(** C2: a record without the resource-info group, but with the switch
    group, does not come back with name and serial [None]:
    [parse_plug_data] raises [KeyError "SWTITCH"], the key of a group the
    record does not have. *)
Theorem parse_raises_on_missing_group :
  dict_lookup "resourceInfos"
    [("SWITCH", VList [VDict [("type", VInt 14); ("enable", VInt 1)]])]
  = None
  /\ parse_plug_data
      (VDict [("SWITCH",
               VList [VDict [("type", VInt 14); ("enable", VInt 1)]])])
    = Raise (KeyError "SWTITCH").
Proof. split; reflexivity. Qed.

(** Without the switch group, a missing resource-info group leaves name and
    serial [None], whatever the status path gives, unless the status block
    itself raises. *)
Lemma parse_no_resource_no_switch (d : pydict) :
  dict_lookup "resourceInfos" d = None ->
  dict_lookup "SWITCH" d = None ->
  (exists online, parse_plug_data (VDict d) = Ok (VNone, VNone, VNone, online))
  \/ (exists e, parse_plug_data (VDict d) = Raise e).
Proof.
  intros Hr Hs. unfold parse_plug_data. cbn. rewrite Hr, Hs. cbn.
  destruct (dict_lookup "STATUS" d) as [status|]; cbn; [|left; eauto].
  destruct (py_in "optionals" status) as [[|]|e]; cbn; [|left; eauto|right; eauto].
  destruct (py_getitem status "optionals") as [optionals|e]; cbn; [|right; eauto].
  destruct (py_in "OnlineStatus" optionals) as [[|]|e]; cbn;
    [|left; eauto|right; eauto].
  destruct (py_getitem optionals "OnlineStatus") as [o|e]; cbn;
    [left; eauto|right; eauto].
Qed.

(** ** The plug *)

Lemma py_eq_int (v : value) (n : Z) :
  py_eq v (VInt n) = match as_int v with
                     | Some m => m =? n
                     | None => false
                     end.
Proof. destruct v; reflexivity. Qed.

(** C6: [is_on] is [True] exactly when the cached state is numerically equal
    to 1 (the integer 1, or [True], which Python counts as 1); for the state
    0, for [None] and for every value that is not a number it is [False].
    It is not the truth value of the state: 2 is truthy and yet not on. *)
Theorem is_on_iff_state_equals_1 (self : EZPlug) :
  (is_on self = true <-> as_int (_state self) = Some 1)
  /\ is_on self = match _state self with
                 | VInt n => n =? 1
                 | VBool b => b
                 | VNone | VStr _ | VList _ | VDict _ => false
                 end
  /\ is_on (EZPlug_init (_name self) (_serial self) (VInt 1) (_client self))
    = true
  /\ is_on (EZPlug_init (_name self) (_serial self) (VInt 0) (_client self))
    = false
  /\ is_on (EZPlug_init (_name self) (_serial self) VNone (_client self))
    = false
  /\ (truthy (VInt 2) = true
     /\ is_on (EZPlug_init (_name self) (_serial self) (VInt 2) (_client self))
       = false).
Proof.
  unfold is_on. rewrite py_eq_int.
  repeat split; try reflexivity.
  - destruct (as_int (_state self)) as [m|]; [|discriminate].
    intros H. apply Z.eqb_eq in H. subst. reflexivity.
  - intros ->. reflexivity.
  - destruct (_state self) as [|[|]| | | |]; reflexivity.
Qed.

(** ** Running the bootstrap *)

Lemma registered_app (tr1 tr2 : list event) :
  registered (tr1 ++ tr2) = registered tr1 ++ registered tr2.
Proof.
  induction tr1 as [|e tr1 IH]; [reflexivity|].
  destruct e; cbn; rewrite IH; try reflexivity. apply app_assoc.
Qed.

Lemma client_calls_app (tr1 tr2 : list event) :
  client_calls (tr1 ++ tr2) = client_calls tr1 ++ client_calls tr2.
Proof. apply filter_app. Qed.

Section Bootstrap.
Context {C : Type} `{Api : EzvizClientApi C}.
· · ·
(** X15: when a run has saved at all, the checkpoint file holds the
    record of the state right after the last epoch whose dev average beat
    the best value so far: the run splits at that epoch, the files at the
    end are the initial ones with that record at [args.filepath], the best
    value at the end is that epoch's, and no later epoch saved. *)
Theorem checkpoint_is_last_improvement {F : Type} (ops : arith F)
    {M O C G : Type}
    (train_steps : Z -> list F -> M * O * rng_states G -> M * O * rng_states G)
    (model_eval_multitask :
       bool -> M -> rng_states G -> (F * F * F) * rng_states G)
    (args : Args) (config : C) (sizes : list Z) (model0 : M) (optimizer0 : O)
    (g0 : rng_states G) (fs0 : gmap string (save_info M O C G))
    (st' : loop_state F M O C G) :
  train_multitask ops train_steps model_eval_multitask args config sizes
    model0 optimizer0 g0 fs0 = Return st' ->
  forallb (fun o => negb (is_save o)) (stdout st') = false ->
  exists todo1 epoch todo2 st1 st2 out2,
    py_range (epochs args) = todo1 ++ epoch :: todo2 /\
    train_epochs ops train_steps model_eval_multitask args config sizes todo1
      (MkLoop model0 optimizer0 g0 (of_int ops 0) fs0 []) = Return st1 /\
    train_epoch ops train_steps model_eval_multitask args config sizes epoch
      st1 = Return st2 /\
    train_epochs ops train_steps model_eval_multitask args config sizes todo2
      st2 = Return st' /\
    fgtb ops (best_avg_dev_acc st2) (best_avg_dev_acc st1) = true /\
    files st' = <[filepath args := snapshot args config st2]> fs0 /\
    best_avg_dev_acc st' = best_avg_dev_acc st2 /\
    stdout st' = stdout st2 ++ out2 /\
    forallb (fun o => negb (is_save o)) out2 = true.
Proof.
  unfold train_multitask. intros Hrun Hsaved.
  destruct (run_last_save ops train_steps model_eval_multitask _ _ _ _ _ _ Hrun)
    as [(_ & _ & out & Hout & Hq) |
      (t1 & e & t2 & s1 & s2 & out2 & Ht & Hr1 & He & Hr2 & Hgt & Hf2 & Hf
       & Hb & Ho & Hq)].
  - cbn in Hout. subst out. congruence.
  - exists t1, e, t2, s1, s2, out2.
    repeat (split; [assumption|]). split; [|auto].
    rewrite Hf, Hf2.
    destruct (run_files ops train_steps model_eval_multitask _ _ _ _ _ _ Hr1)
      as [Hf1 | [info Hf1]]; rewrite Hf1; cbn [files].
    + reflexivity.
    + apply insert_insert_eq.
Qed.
· · ·
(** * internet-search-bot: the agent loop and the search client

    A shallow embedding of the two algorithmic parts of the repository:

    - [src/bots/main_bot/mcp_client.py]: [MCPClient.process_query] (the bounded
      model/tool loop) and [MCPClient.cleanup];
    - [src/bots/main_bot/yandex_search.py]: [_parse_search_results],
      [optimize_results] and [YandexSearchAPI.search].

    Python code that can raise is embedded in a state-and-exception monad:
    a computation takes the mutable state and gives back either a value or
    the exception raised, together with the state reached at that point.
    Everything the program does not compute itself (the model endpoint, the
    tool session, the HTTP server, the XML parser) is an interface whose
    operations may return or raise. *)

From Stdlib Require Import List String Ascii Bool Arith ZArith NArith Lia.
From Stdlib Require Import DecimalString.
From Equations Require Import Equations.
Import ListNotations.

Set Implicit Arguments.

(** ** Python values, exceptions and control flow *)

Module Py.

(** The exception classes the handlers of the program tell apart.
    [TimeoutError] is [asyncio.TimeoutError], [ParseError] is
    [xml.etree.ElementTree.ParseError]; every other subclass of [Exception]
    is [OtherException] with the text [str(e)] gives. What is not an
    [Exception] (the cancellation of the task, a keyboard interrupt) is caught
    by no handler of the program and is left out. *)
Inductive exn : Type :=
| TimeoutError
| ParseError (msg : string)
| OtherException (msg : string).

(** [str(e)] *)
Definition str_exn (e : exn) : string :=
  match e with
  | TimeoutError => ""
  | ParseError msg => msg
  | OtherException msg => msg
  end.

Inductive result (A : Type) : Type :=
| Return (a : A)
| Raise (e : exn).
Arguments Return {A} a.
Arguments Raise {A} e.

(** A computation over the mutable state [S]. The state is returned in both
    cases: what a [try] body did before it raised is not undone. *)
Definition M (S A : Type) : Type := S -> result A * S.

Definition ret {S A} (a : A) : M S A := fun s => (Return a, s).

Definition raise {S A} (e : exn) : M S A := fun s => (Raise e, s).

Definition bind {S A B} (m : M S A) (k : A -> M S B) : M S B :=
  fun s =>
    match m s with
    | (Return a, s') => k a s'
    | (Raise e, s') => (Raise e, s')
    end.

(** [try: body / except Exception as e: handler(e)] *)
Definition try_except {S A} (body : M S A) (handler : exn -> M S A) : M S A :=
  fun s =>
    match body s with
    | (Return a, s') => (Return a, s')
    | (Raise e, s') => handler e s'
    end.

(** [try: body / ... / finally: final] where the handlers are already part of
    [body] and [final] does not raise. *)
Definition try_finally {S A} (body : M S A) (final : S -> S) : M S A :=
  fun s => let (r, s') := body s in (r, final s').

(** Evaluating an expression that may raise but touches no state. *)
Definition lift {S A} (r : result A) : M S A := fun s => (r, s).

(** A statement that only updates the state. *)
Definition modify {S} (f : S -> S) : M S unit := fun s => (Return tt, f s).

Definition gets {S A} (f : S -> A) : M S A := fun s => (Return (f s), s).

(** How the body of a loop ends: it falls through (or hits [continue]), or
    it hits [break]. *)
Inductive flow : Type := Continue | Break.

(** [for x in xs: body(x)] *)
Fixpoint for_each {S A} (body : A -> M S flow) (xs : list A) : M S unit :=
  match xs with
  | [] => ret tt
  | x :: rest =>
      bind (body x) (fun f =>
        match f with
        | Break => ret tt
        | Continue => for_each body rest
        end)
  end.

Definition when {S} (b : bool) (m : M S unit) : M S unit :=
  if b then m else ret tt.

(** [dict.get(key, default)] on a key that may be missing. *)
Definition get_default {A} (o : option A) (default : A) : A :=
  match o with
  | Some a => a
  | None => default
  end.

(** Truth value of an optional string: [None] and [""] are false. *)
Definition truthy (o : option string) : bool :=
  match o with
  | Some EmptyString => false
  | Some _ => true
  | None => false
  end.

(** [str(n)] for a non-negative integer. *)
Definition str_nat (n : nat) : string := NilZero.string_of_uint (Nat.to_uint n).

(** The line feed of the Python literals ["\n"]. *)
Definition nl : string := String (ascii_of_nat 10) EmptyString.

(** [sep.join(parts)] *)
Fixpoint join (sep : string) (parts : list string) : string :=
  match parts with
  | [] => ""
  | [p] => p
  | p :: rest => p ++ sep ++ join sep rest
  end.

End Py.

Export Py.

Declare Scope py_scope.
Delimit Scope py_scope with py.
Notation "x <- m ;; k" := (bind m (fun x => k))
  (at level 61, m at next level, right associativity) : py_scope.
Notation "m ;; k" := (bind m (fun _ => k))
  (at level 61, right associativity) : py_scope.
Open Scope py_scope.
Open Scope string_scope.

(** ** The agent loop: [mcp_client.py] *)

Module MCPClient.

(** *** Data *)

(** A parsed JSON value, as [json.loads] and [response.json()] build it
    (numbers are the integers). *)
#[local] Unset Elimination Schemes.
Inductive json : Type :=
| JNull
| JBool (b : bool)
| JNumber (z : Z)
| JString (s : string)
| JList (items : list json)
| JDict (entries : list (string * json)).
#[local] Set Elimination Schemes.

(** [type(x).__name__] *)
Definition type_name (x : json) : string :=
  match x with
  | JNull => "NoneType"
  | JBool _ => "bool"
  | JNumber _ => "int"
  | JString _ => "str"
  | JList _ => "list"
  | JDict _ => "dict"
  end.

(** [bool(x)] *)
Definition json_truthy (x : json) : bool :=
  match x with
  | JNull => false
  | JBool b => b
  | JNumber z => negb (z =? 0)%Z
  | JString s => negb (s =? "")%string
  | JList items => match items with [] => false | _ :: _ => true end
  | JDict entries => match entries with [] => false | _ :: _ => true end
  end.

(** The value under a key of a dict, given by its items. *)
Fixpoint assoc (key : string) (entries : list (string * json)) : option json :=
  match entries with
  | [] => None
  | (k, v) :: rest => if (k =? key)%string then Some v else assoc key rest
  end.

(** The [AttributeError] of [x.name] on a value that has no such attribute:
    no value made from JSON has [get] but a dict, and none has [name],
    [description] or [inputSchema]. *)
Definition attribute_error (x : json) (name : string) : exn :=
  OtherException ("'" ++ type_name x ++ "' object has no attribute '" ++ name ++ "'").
· · ·
● Goal of the exercise
Output only an exact transcription of the lines above from the one with "(** The line" up to and including the one with "Module MCPClient.".

● Solution to the problem
(** The line feed of the Python literals ["\n"]. *)
Definition nl : string := String (ascii_of_nat 10) EmptyString.

(** [sep.join(parts)] *)
Fixpoint join (sep : string) (parts : list string) : string :=
  match parts with
  | [] => ""
  | [p] => p
  | p :: rest => p ++ sep ++ join sep rest
  end.

End Py.

Export Py.

Declare Scope py_scope.
Delimit Scope py_scope with py.
Notation "x <- m ;; k" := (bind m (fun x => k))
  (at level 61, m at next level, right associativity) : py_scope.
Notation "m ;; k" := (bind m (fun _ => k))
  (at level 61, right associativity) : py_scope.
Open Scope py_scope.
Open Scope string_scope.

(** ** The agent loop: [mcp_client.py] *)

Module MCPClient.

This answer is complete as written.